Hace ya muchos años, en una feria de libros en Bogotá, escuché una conferencia sobre la vida de los escritores. La persona que disertaba soltó de repente una afirmación explosiva que no he olvidado nunca: “Un escritor que no tiene agente no es escritor ni es nada, es sencillamente un miserable.”
Casi nadie del público se inmutó, pero los poetas asistentes voltearon a verse unos a otros con cara de asombro; sería largo y muy refrescante referir aquí lo que se dijo en las reuniones posteriores a la conferencia aquella, pero no lo contaré —quede para una ocasión más propicia. Sucede que ninguno, absolutamente ninguno de los poetas tenía, adivinaron ustedes, agente literario; eran, éramos, unos miserables victorhuguianos, unos pobres diablos irredimibles, una panda de parias (décima acepción de “panda”: “Reunión de gente para divertirse”). Pero nos lo tomamos con humor, no se crea. Ni una gota de amargura; mucha diversión, en cambio.
Evoco este recuerdo bogotano porque recibí una carta de lo más curiosa, de una persona que estimo, invitándome a hacerme de los servicios de una naciente agencia literaria; ahí estaba la invitación y me tocaba aceptarla o rechazarla. Confieso que en el momento de escribir estos renglones no he dicho ni que sí ni que no. Y no sé qué voy a decir, a decidir. No me quita el sueño, desde luego, y pensar en el asunto me resulta hasta regocijante.
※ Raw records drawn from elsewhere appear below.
(* ===== verification/AuthFacts.v ===== *)
(** * Facts about auth/authbasic.cpp: the shape of the tokens, the one-time token *)

From S2P Require Import Prelude Strings Regex OMap Outcome Json Errors State MemPlatform Helpers.
From S2P Require Import Options Auth HelpersFacts OptionsFacts.
From Stdlib Require Import Ascii.
Import helpers settings authbasic.

Lemma token_char_plain c : token_char c = true -> c <> "."%char /\ c <> "010"%char.
Proof. intros Hc. split; intros ->; by vm_compute in Hc. Qed.

Lemma token_split a b :
  sforall token_char a = true -> sforall token_char b = true -> b <> "" ->
  splitTwo (a +:+ "." +:+ b) "."%char = [a; b].
Proof.
  intros Ha Hb Hne. apply splitTwo_spec; [|done|].
  - apply sforall_spec in Ha. eapply Forall_impl; [exact Ha|]. by intros c [? _]%token_char_plain.
  - apply sforall_spec in Hb. eapply Forall_impl; [exact Hb|]. by intros c [_ ?]%token_char_plain.
Qed.

(** the configured security, as [authbasic::init] reads it *)
Definition security_of (j : json) (d : TokenSecurity) : TokenSecurity :=
  match j with
  | JStr s => if decide (s = "one-time") then TokenSecurityOneTime else TokenSecurityNone
  | _ => d
  end.

(** [init] makes an access token of 97 characters: 47 and then 49 characters
    of the URL-safe alphabet around a dot; the connect token is the second part,
    and the token security is the configured one. *)
Theorem auth_init_tokens `{Platform} (w : World)
    (Hr : random_ok) (Hok : opts_ok (opts w))
    (Hs : pure_option "tokenSecurity" (opts w) = JNull \/
          exists s, pure_option "tokenSecurity" (opts w) = JStr s) :
  exists a b w', init w = (Ret tt, w') /\
    token (w_auth w') = a +:+ "." +:+ b /\ connectToken (w_auth w') = b /\
    slen a = 47 /\ slen b = 49 /\ sforall token_char a = true /\ sforall token_char b = true /\
    tokenSecurity (w_auth w') =
      security_of (pure_option "tokenSecurity" (opts w)) (tokenSecurity (w_auth w)).
Proof.
  destruct (generateToken_run w Hr) as (a & b & w1 & E1 & Hla & Hlb & Ha & Hb & y & ->).
  exists a, b. unfold init. rewrite (M_bind_Ret _ _ _ _ _ E1).
  rewrite (M_bind_Ret _ _ _ tt (upd_auth (fun x => set_tokens (a +:+ "." +:+ b) (connectToken x) x)
    (upd_sys (fun _ => y) w))) by done.
  rewrite token_split by (done || by intros ->). cbn [lookup list_lookup].
  set (w2 := upd_auth (fun x => set_tokens (token x) b x)
    (upd_auth (fun x => set_tokens (a +:+ "." +:+ b) (connectToken x) x) (upd_sys (fun _ => y) w))).
  match goal with |- context[(lift (Ret b) ≫= ?f) ?v] => rewrite (M_bind_Ret (lift (Ret b)) f v b v) by done end.
  rewrite (M_bind_Ret _ _ _ tt w2) by done.
  destruct (getOption_reads w2 "tokenSecurity") as (w3 & E3 & Hw3); [done..|].
  rewrite (M_bind_Ret _ _ _ _ _ E3). destruct (weq_proj _ _ Hw3) as (_ & Ha3 & _).
  change (opts w2) with (opts w).
  destruct Hs as [Hs|[s Hs]]; rewrite Hs; cbn [is_null negb].
  - exists w3. rewrite Ha3. by split_and!.
  - eexists. split_and!; [rewrite (M_bind_Ret _ _ w3 s w3) by done; reflexivity|..];
      simpl; rewrite ?Ha3; done.
Qed.

Section init_witness.
#[local] Existing Instance demo.

Lemma auth_init_tokens_witness :
  exists a b w', init demo_world = (Ret tt, w') /\
    token (w_auth w') = a +:+ "." +:+ b /\ connectToken (w_auth w') = b /\
    slen a = 47 /\ slen b = 49 /\ sforall token_char a = true /\ sforall token_char b = true /\
    tokenSecurity (w_auth w') = TokenSecurityOneTime.
Proof.
  apply (auth_init_tokens demo_world).
  - intros y. apply Nat.mod_upper_bound. done.
  - split; [done..| |by left]. by intros [].
  - by left.
Defined.
End init_witness.

(** A one-time token is handed out to the first caller of [getToken] only;
    without that security every caller gets it. *)
Theorem one_time_token `{Platform} (w : World) :
  let w1 := snd (getToken w) in
  match tokenSecurity (w_auth w) with
  | TokenSecurityOneTime =>
      fst (getToken w) = Ret (if tokenSent (w_auth w) then EmptyString else token (w_auth w)) /\
      fst (getToken w1) = Ret EmptyString /\ snd (getToken w1) = w1
  | TokenSecurityNone =>
      fst (getToken w) = Ret (token (w_auth w)) /\ fst (getToken w1) = Ret (token (w_auth w))
  end.
Proof.
  unfold getToken, getTokenInternal. munfold.
  destruct w as [? ? [t c [] []] ? ? ? ? ? ? ? ? ? ?]; done.
Qed.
Los agentes literarios están inmersos en las aguas heladas del mercado y suelen tratar asuntos en los que priva un cálculo bien calibrado cuyos ejes son la conveniencia y las ventajas económicas presentes y futuras. Hay, ni que decir tiene, agentes esclarecidos a los que preocupa la calidad de las ediciones y el decoro con el que se manejan los textos, casi siempre de narradores. Nada tengo contra esos agentes, faltaba más. Pero la invitación de hace unos días me hace cavilar.
Uno de los rasgos o peculiaridades de la poesía es que apenas tiene tratos con el mercado. Las tiradas de las ediciones poéticas suelen ser muy cortas y las ganancias no dan para que nadie, ningún “liróforo celeste”, viva de ellas. De esta situación se desprende una consecuencia que determina muchas actitudes poéticas (es decir, de los poetas): “Nosotros —dicen los poetas— no transigimos con los poderes del dinero; existimos, persistimos y trabajamos al margen de la explotación.” Unos cuantos prolongan estos dichos al ámbito del poder político: no se han entregado, atados de pies y manos, a los designios del Estado o del gobierno. Aquí viene a cuento aquel intercambio brevísimo y contundente:
—Yo nunca me he vendido.
—No, porque nadie ha querido comprarte.
Al rato, cuando haya terminado de escribir estos renglones, me iré por ahí a releer el ensayo del gran Raimundo Lida, titulado “Condición del poeta” —en su precioso libro Letras hispánicas—, del que tengo el recuerdo más grato. Son páginas llenas de sabiduría y sentido común.